## REQUIREMENT
Look for the string "length" in the listing below and copy every line in which it appears.
***
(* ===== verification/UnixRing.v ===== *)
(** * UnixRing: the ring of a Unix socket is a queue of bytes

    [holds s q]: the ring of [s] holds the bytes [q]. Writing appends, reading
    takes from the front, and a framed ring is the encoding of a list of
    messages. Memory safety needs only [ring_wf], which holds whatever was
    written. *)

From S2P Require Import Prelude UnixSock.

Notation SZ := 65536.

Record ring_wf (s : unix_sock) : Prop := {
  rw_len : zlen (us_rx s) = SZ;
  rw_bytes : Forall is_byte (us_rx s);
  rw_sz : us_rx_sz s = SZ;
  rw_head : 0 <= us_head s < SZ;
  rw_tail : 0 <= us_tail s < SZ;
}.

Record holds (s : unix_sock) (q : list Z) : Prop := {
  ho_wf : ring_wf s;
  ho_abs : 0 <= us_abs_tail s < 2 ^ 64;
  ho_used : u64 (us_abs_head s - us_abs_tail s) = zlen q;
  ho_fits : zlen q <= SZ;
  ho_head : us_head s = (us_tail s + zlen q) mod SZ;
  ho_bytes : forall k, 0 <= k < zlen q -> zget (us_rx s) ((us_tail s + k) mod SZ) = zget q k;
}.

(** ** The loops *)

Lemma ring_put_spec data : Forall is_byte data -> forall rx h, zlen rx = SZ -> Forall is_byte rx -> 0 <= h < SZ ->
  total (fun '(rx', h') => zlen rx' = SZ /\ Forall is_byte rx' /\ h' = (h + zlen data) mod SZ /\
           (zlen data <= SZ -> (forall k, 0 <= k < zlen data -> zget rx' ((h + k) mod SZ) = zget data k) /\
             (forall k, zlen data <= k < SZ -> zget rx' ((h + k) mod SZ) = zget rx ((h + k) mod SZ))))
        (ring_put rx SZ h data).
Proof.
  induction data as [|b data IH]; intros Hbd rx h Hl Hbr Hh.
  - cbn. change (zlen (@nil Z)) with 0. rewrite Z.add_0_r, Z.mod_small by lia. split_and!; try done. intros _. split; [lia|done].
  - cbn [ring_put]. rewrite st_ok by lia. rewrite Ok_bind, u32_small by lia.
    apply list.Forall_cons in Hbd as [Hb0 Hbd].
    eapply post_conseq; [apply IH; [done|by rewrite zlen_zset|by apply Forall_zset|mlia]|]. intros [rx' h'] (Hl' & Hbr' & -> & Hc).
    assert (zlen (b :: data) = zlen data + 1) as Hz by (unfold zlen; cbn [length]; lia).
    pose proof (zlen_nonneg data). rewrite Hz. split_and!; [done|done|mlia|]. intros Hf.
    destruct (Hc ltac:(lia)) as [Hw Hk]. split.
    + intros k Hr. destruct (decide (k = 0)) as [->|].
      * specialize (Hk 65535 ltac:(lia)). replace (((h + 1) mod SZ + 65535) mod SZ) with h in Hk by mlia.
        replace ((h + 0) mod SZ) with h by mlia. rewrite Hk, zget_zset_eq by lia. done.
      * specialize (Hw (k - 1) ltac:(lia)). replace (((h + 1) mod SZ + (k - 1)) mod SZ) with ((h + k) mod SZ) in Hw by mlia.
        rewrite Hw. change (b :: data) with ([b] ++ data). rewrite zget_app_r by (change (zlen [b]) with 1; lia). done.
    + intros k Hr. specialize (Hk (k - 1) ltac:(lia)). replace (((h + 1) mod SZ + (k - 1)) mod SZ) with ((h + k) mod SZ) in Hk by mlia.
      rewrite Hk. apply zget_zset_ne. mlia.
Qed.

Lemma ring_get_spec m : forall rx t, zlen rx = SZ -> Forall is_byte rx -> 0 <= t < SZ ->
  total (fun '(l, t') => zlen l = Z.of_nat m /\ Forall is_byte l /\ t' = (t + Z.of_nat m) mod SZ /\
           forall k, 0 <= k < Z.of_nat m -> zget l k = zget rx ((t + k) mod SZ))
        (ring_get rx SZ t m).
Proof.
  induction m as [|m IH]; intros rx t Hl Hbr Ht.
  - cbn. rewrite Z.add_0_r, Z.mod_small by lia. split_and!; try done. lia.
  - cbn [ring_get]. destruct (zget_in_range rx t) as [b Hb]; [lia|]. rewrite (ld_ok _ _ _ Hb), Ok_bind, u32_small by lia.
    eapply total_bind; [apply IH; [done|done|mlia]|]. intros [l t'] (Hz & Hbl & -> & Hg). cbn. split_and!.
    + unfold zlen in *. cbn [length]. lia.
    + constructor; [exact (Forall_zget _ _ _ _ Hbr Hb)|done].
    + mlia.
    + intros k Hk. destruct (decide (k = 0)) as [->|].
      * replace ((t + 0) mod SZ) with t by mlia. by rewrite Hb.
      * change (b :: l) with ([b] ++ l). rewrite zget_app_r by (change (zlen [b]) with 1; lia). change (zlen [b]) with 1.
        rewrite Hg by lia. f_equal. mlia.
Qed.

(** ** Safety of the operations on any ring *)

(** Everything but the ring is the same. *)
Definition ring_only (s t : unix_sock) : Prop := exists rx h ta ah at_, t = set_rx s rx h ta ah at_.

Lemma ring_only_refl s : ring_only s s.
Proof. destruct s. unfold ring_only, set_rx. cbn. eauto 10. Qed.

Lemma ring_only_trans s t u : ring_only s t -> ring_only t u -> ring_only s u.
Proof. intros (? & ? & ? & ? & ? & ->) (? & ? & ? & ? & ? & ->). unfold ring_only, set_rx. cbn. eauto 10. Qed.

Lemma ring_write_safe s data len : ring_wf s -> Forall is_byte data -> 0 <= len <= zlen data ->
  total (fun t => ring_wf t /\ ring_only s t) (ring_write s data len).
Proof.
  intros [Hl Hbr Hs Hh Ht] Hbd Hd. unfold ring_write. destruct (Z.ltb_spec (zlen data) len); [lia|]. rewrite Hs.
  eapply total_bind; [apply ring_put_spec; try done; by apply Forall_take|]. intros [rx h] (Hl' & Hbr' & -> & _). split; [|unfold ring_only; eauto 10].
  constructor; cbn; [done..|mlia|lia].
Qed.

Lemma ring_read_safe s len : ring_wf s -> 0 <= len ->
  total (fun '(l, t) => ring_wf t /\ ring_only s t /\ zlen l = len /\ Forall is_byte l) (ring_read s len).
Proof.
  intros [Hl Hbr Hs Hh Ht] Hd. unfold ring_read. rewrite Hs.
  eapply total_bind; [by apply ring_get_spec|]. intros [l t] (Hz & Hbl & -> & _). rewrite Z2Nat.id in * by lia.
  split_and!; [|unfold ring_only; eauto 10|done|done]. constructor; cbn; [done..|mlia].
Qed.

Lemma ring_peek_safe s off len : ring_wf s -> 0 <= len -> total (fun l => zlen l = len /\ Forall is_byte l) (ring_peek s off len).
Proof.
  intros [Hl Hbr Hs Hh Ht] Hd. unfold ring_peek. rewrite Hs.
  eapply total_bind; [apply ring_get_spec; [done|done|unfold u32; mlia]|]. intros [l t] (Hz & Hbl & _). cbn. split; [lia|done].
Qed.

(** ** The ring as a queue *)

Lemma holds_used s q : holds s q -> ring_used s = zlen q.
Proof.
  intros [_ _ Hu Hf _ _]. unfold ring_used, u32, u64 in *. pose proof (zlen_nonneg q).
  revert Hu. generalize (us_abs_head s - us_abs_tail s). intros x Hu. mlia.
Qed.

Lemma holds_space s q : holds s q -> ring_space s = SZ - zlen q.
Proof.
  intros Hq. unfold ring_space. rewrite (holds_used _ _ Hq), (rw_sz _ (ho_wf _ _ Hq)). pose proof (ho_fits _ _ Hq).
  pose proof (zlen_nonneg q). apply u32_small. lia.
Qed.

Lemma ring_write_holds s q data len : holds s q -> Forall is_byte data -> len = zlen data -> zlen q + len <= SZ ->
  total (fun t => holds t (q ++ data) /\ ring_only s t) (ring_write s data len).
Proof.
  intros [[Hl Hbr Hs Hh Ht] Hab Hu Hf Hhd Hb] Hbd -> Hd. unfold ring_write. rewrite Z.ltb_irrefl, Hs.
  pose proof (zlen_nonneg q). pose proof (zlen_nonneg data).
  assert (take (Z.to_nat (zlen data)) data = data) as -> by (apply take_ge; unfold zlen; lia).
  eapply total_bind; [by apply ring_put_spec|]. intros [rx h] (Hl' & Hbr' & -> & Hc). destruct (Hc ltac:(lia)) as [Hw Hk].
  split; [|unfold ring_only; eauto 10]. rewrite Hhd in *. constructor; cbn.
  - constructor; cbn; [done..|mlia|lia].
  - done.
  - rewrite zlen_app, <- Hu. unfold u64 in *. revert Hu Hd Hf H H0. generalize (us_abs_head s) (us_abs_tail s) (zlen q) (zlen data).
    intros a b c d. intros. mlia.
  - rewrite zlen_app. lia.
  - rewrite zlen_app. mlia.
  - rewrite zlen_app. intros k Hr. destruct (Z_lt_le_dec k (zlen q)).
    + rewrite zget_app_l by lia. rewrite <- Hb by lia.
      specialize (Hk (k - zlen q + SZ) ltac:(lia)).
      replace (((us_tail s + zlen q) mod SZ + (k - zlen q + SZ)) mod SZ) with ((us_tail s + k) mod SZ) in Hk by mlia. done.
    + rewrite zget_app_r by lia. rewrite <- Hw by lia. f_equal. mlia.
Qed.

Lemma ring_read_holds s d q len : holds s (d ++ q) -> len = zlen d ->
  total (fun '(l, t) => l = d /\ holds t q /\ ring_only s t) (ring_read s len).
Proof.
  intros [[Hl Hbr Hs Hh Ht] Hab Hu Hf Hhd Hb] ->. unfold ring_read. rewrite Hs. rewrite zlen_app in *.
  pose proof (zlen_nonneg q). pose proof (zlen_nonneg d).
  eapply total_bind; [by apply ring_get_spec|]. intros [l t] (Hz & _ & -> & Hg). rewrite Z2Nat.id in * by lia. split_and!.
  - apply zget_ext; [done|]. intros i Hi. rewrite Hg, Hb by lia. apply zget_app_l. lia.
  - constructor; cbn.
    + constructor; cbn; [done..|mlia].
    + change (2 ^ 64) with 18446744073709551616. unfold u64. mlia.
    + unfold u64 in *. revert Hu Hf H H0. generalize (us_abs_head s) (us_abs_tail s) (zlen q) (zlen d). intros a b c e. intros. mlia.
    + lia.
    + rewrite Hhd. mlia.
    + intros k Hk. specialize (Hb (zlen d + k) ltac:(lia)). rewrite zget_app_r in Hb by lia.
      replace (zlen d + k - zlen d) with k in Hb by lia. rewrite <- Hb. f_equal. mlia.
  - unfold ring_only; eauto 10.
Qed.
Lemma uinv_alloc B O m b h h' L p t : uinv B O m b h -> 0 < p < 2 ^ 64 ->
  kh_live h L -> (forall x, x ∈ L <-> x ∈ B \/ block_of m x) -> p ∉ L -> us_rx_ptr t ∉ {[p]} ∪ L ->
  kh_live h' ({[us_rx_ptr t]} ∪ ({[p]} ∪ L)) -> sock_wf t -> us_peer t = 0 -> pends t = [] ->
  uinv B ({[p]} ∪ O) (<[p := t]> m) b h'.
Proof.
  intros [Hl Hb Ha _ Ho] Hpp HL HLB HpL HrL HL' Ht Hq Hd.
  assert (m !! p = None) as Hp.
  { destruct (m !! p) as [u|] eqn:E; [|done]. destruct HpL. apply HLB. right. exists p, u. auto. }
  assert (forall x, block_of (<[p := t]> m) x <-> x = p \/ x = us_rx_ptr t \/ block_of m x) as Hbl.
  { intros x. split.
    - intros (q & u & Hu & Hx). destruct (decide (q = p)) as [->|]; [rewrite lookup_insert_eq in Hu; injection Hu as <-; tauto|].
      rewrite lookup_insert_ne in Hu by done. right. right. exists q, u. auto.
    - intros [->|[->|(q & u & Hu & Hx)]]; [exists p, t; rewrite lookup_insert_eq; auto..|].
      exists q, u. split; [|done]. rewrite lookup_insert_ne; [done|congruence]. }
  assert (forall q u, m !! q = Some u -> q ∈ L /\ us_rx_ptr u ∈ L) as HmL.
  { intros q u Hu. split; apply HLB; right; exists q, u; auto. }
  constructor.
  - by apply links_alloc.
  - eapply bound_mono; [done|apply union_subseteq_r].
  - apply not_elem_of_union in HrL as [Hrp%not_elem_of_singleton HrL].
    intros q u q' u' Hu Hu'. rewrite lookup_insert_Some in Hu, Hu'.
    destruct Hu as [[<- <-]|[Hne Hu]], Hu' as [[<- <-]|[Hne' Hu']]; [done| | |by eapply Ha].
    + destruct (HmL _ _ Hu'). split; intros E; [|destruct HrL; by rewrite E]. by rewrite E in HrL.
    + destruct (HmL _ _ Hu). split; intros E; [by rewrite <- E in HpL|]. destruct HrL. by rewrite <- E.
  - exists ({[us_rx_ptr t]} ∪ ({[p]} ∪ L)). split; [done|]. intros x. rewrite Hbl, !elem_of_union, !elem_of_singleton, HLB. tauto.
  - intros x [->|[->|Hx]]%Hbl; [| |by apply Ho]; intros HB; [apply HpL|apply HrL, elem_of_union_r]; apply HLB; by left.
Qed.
***
## ANSWER SPACE
    assert (zlen (b :: data) = zlen data + 1) as Hz by (unfold zlen; cbn [length]; lia).
    + unfold zlen in *. cbn [length]. lia.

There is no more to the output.